(** Algorithm 199 counts years from March.  [civil_year] and [civil_rest]
    recover the century, the year of the century and the day [D] of the March
    year; [civil_month] recovers month and day from [D]. *)
Lemma civil_year ca ya D :
  0 <= ca -> 0 <= ya < 100 -> 1 <= D <= 366 ->
  (D = 366 -> leap (100 * ca + ya + 1) = true) ->
  let j := Z.quot (ca * 146097) 4 + Z.quot (ya * 1461) 4 + D in
  Z.quot (j * 4 - 1) 146097 = ca.
Proof.
  intros Hca Hya HD Hl j. subst j. rewrite leap_true in Hl.
  rewrite !Z.quot_div_nonneg by (zdm || lia).
  zdm.
Qed.

Lemma civil_rest ca ya D :
  0 <= ca -> 0 <= ya < 100 -> 1 <= D <= 366 ->
  (D = 366 -> leap (100 * ca + ya + 1) = true) ->
  let j := Z.quot (ca * 146097) 4 + Z.quot (ya * 1461) 4 + D in
  let d1 := Z.quot (j * 4 - 1 - ca * 146097) 4 in
  Z.quot (d1 * 4 + 3) 1461 = ya /\ Z.quot (d1 * 4 + 3 - ya * 1461 + 4) 4 = D.
Proof.
  intros Hca Hya HD Hl j d1. subst d1 j. rewrite leap_true in Hl.
  rewrite (Z.quot_div_nonneg (ca * 146097)), (Z.quot_div_nonneg (ya * 1461)) by lia.
  split; zdm.
Qed.

Definition march_month (m : Z) : Z := if 2 <? m then m - 3 else m + 9.
Definition march_year (m y : Z) : Z := if 2 <? m then y else y - 1.
Definition march_day (d m : Z) : Z := Z.quot (march_month m * 153 + 2) 5 + d.

Lemma civil_month d m y :
  1 <= m <= 12 -> 1 <= d <= month_len y m ->
  1 <= march_day d m <= 366
  /\ (march_day d m = 366 -> leap (march_year m y + 1) = true)
  /\ Z.quot (march_day d m * 5 - 3) 153 = march_month m
  /\ Z.quot (march_day d m * 5 - 3 - march_month m * 153 + 5) 5 = d
  /\ (if march_month m <? 10
      then (march_month m + 3, march_year m y)
      else (march_month m - 9, march_year m y + 1)) = (m, y).
Proof.
  intros Hm [Hd1 Hd2]. revert Hd2. unfold march_day, march_month, march_year.
  by_month m; rewrite ?Z.sub_add; destruct (leap y); intros Hd;
    (split; [zdm|]); (split; [try zdm; intros; try reflexivity|]);
    (split; [zdm|]); (split; [zdm|f_equal; lia]).
Qed.

Lemma jug_civil_JUGDay d m y :
  calendar d m y = true -> jug_civil (JUGDay d m y) = (d, m, y).
Proof.
  rewrite calendar_iff. intros (Hy & Hm & Hd).
  destruct (civil_month d m y Hm Hd) as (HD1 & HD2 & HD3 & HD4 & HD5).
  set (y' := march_year m y) in *. set (ma := march_month m) in *. set (D := march_day d m) in *.
  set (ca := Z.quot y' 100). set (ya := y' - ca * 100).
  assert (Hjug : JUGDay d m y
    = Z.quot (ca * 146097) 4 + Z.quot (ya * 1461) 4 + D + 1721119).
  { unfold JUGDay, D, march_day, ya, ca, y', march_year, march_month.
    destruct (2 <? m); cbv zeta; lia. }
  assert (0 <= y') by (unfold y', march_year; bcase; lia).
  assert (0 <= ca) by (unfold ca; zdm).
  assert (0 <= ya < 100) by (unfold ya, ca; zdm).
  replace (y' + 1) with (100 * ca + ya + 1) in HD2 by (unfold ya; lia).
  pose proof (civil_year ca ya D) as E1. pose proof (civil_rest ca ya D) as E2.
  cbv zeta in E1, E2. unfold jug_civil. rewrite Hjug, Z.add_simpl_r. cbv zeta.
  rewrite E1 by auto. destruct E2 as [-> ->]; auto.
  rewrite HD3, HD4. replace (100 * ca + ya) with y' by (unfold ya; lia).
  destruct (ma <? 10); injection HD5 as -> ->; reflexivity.
Qed.

(** Evaluate the table entries at a concrete index. *)
Ltac eval_tables :=
  repeat match goal with
  | |- context [table_at ?t ?i] =>
      let v := eval vm_compute in (table_at t i) in
      match v with Zpos _ => change (table_at t i) with v | Z0 => change (table_at t i) with v end
  end.
(** The first two terms of Algorithm 199 count the days of the March years. *)
Lemma march_start_closed y' :
  0 <= y' ->
  let ca := Z.quot y' 100 in
  Z.quot (ca * 146097) 4 + Z.quot ((y' - ca * 100) * 1461) 4
  = 365 * y' + y' / 4 - y' / 100 + y' / 400.
Proof.
  intros Hy ca. subst ca.
  rewrite (Z.quot_div_nonneg y') by lia.
  rewrite !Z.quot_div_nonneg by zdm. zdm.
Qed.

(** Algorithm 199 in closed form. *)
Lemma JUGDay_closed d m y :
  1 <= y -> 1 <= m <= 12 ->
  JUGDay d m y = EPOCH + year_start y + month_start y m + d.
Proof.
  intros Hy Hm.
  assert (JUGDay d m y = 1721119 + (365 * march_year m y + march_year m y / 4
    - march_year m y / 100 + march_year m y / 400) + march_day d m) as ->.
  { rewrite <- march_start_closed by (unfold march_year; bcase; lia).
    unfold JUGDay, march_year, march_day, march_month. destruct (2 <? m); cbv zeta; lia. }
  unfold month_start, year_start, EPOCH, march_year, march_day, march_month.
  by_month m; destruct (leap y) eqn:Hl;
    (rewrite leap_true in Hl || rewrite leap_false in Hl); eval_tables; zdm.
Qed.
(** Consecutive year starts differ by the length of the year. *)
Lemma year_start_succ y : 1 <= y -> year_start (y + 1) = year_start y + (if leap y then 366 else 365).
Proof.
  intros Hy. unfold year_start. destruct (leap y) eqn:Hl;
    (rewrite leap_true in Hl || rewrite leap_false in Hl); zdm.
Qed.

Lemma year_start_lt y1 y2 : 1 <= y1 -> y1 < y2 -> year_start (y1 + 1) <= year_start y2.
Proof. intros. unfold year_start. zdm. Qed.

Lemma month_start_succ y m :
  1 <= m < 12 -> month_start y (m + 1) = month_start y m + month_len y m.
Proof.
  intros Hm. unfold month_start.
  assert (m < 12) as H12 by lia. revert H12. by_month m; eval_tables; destruct (leap y); simpl; lia.
Qed.

Lemma month_start_lt y m1 m2 :
  1 <= m1 -> m1 < m2 -> m2 <= 12 -> month_start y m1 + month_len y m1 <= month_start y m2.
Proof.
  intros H1 H2 H3. assert (1 <= m1 <= 12) as Hm1 by lia.
  assert (1 <= m2 <= 12) as Hm2 by lia. unfold month_start. revert H2.
  by_month m1; by_month m2; eval_tables; destruct (leap y); lia.
Qed.

Lemma month_start_bounds y m :
  1 <= m <= 12 ->
  0 <= month_start y m /\ month_start y m + month_len y m <= (if leap y then 366 else 365).
Proof.
  intros Hm. unfold month_start. by_month m; eval_tables; destruct (leap y); lia.
Qed.

(** The day after a calendar date. *)
Definition next_day (d m y : Z) : Z * Z * Z :=
  if d <? month_len y m then (d + 1, m, y)
  else if m <? 12 then (1, m + 1, y)
  else (1, 1, y + 1).

Lemma next_day_calendar d m y :
  calendar d m y = true ->
  let '(d', m', y') := next_day d m y in
  calendar d' m' y' = true /\ JUGDay d' m' y' = JUGDay d m y + 1.
Proof.
  rewrite calendar_iff. intros (Hy & Hm & Hd). unfold next_day.
  assert (Hlen := month_len_bounds y (m + 1)). assert (Hlen1 := month_len_bounds (y + 1) 1).
  destruct (Z.ltb_spec d (month_len y m)); [|destruct (Z.ltb_spec m 12)];
    rewrite calendar_iff, !JUGDay_closed by lia; (split; [lia|]).
  - lia.
  - rewrite month_start_succ by lia. lia.
  - assert (m = 12) as -> by lia. rewrite year_start_succ by lia.
    assert (d = 31) as -> by (change (month_len y 12) with 31 in *; lia).
    unfold month_start. eval_tables. simpl. destruct (leap y); lia.
Qed.

(** Every day number from 1 January of year 1 on is that of a date. *)
Lemma JUGDay_onto jj :
  EPOCH + 1 <= jj ->
  exists d m y, calendar d m y = true /\ JUGDay d m y = jj.
Proof.
  intros H. replace jj with (EPOCH + 1 + Z.of_nat (Z.to_nat (jj - (EPOCH + 1)))) by lia.
  induction (Z.to_nat (jj - (EPOCH + 1))) as [|n (d & m & y & Hc & Hj)].
  - exists 1, 1, 1. split; reflexivity.
  - pose proof (next_day_calendar d m y Hc) as Hn.
    destruct (next_day d m y) as [[d' m'] y']. exists d', m', y'.
    destruct Hn as [? ->]. split; [assumption|lia].
Qed.

Lemma JUGDay_jug_civil jj d m y :
  EPOCH + 1 <= jj -> jug_civil jj = (d, m, y) ->
  calendar d m y = true /\ JUGDay d m y = jj.
Proof.
  intros Hjj Hc. destruct (JUGDay_onto jj Hjj) as (d' & m' & y' & Hcal & Hj).
  rewrite <- Hj, jug_civil_JUGDay in Hc by assumption. injection Hc as <- <- <-. auto.
Qed.

(** A date lies within its year. *)
Lemma JUGDay_year d m y :
  calendar d m y = true ->
  EPOCH + year_start y + 1 <= JUGDay d m y <= EPOCH + year_start (y + 1).
Proof.
  rewrite calendar_iff. intros (Hy & Hm & Hd).
  rewrite JUGDay_closed, year_start_succ by lia.
  pose proof (month_start_bounds y m Hm). destruct (leap y); lia.
Qed.

Lemma calendar_epoch d m y : calendar d m y = true -> EPOCH + 1 <= JUGDay d m y.
Proof.
  intros Hc. pose proof (JUGDay_year d m y Hc). apply calendar_iff in Hc as [Hy _].
  assert (0 <= year_start y) by (unfold year_start; zdm). lia.
Qed.

(** The last day of the supported range, 31 December 3000. *)
Definition LAST_DAY : Z := JUGDay 31 12 3000.

Lemma JUGDay_last d m y :
  calendar d m y = true -> (JUGDay d m y <= LAST_DAY <-> y <= 3000).
Proof.
  intros Hc. pose proof (JUGDay_year d m y Hc) as Hb. apply calendar_iff in Hc as [Hy _].
  change LAST_DAY with (EPOCH + year_start 3001).
  split; intros H.
  - destruct (Z.le_gt_cases y 3000); [assumption|].
    destruct (Z.eq_dec y 3001) as [->|]; [lia|].
    pose proof (year_start_lt 3001 y). unfold year_start in *. zdm.
  - destruct (Z.eq_dec y 3000) as [->|]; [change (3000 + 1) with 3001 in Hb; lia|].
    pose proof (year_start_lt y 3001). lia.
Qed.

(** The day number orders the dates as year, month, day do. *)
Lemma JUGDay_lt d1 m1 y1 d2 m2 y2 :
  calendar d1 m1 y1 = true -> calendar d2 m2 y2 = true ->
  y1 < y2 \/ (y1 = y2 /\ (m1 < m2 \/ (m1 = m2 /\ d1 < d2))) ->
  JUGDay d1 m1 y1 < JUGDay d2 m2 y2.
Proof.
  intros H1 H2 [Hy|[-> [Hm|[-> Hd]]]].
  - pose proof (JUGDay_year _ _ _ H1). pose proof (JUGDay_year _ _ _ H2).
    apply calendar_iff in H1. pose proof (year_start_lt y1 y2). lia.
  - apply calendar_iff in H1, H2. rewrite !JUGDay_closed by lia.
    pose proof (month_start_lt y2 m1 m2). lia.
  - apply calendar_iff in H1, H2. rewrite !JUGDay_closed by lia. lia.
Qed.

(** ** The weekday *)

Lemma WEEKDay_spec j : -1 <= j -> WEEKDay j = (j + 1) mod 7.
Proof.
  intros Hj. unfold WEEKDay. assert (abs_long (j + 1) = j + 1) as ->.
  { unfold abs_long. bcase; lia. }
  rewrite (Z.rem_mod_nonneg (j + 1)) by lia.
  pose proof (Z.mod_pos_bound (j + 1) 7 ltac:(lia)).
  rewrite (Z.rem_mod_nonneg ((j + 1) mod 7 + 7)) by lia.
  replace ((j + 1) mod 7 + 7) with ((j + 1) mod 7 + 1 * 7) by lia.
  rewrite Z.mod_add by discriminate. apply Z.mod_mod. discriminate.
Qed.

Lemma WEEKDay_range j : -1 <= j -> 0 <= WEEKDay j <= 6.
Proof. intros Hj. rewrite WEEKDay_spec by lia.
  pose proof (Z.mod_pos_bound (j + 1) 7 ltac:(lia)). lia. Qed.

(** ** The reference sums *)

Lemma days_before_year_closed k : days_before_year k = year_start (Z.of_nat k + 1).
Proof.
  induction k as [|k IH]; [reflexivity|].
  cbn [days_before_year]. rewrite IH.
  replace (Z.of_nat (S k) + 1) with (Z.of_nat k + 1 + 1) by lia.
  rewrite (year_start_succ (Z.of_nat k + 1)) by lia. rewrite Nat2Z.inj_succ. unfold Z.succ. reflexivity.
Qed.

Lemma days_before_month_closed y k :
  (k < 12)%nat -> days_before_month y k = month_start y (Z.of_nat k + 1).
Proof.
  induction k as [|k IH]; intros Hk; [reflexivity|].
  cbn [days_before_month]. rewrite IH by lia.
  replace (Z.of_nat (S k) + 1) with (Z.of_nat k + 1 + 1) by lia.
  rewrite (month_start_succ y (Z.of_nat k + 1)) by lia.
  rewrite Nat2Z.inj_succ. unfold Z.succ. reflexivity.
Qed.

(** ** Checks, constructors and the operations on days *)

Section laws.
Context `{AceMinMaxLaws}.

Lemma assertMonthRange_spec m : assertMonthRange m = (1 <=? m) && (m <=? 12).
Proof.
  unfold assertMonthRange, JANUARY, DECEMBER, enum_of_long. rewrite ace_range_spec.
  bcase; simpl; zdm.
Qed.

Lemma assertWeekDayRange_spec d : assertWeekDayRange d = (0 <=? d) && (d <=? 6).
Proof.
  unfold assertWeekDayRange, SUNDAY, SATURDAY, enum_of_long. rewrite ace_range_spec.
  bcase; simpl; zdm.
Qed.

Lemma daysInMonth_spec y m :
  daysInMonth y m =
  if (1 <=? m) && (m <=? 12) && (1 <=? y) && (y <=? 3000)
  then Ok (month_len y m) else Throw IllegalArgumentException.
Proof.
  unfold daysInMonth, assertYearRange. rewrite assertMonthRange_spec, in_range_spec by lia.
  destruct (Z.leb_spec 1 m), (Z.leb_spec m 12), (Z.leb_spec 1 y), (Z.leb_spec y 3000);
    simpl; try reflexivity.
  rewrite isLeapYear_spec by lia. unfold month_len, FEBRUARY.
  assert (Hm : 1 <= m <= 12) by lia. by_month m; try destruct (leap y); reflexivity.
Qed.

◇ ◇ ◇ ◇

Work request => Referring to the material above, set down exactly the lines between the line with "let ca := Z.quot y' 100 in" and the line with "intros Hy Hm.", inclusive, and no other lines.

Answer to the exercise =>
  let ca := Z.quot y' 100 in
  Z.quot (ca * 146097) 4 + Z.quot ((y' - ca * 100) * 1461) 4
  = 365 * y' + y' / 4 - y' / 100 + y' / 400.
Proof.
  intros Hy ca. subst ca.
  rewrite (Z.quot_div_nonneg y') by lia.
  rewrite !Z.quot_div_nonneg by zdm. zdm.
Qed.

(** Algorithm 199 in closed form. *)
Lemma JUGDay_closed d m y :
  1 <= y -> 1 <= m <= 12 ->
  JUGDay d m y = EPOCH + year_start y + month_start y m + d.
Proof.
  intros Hy Hm.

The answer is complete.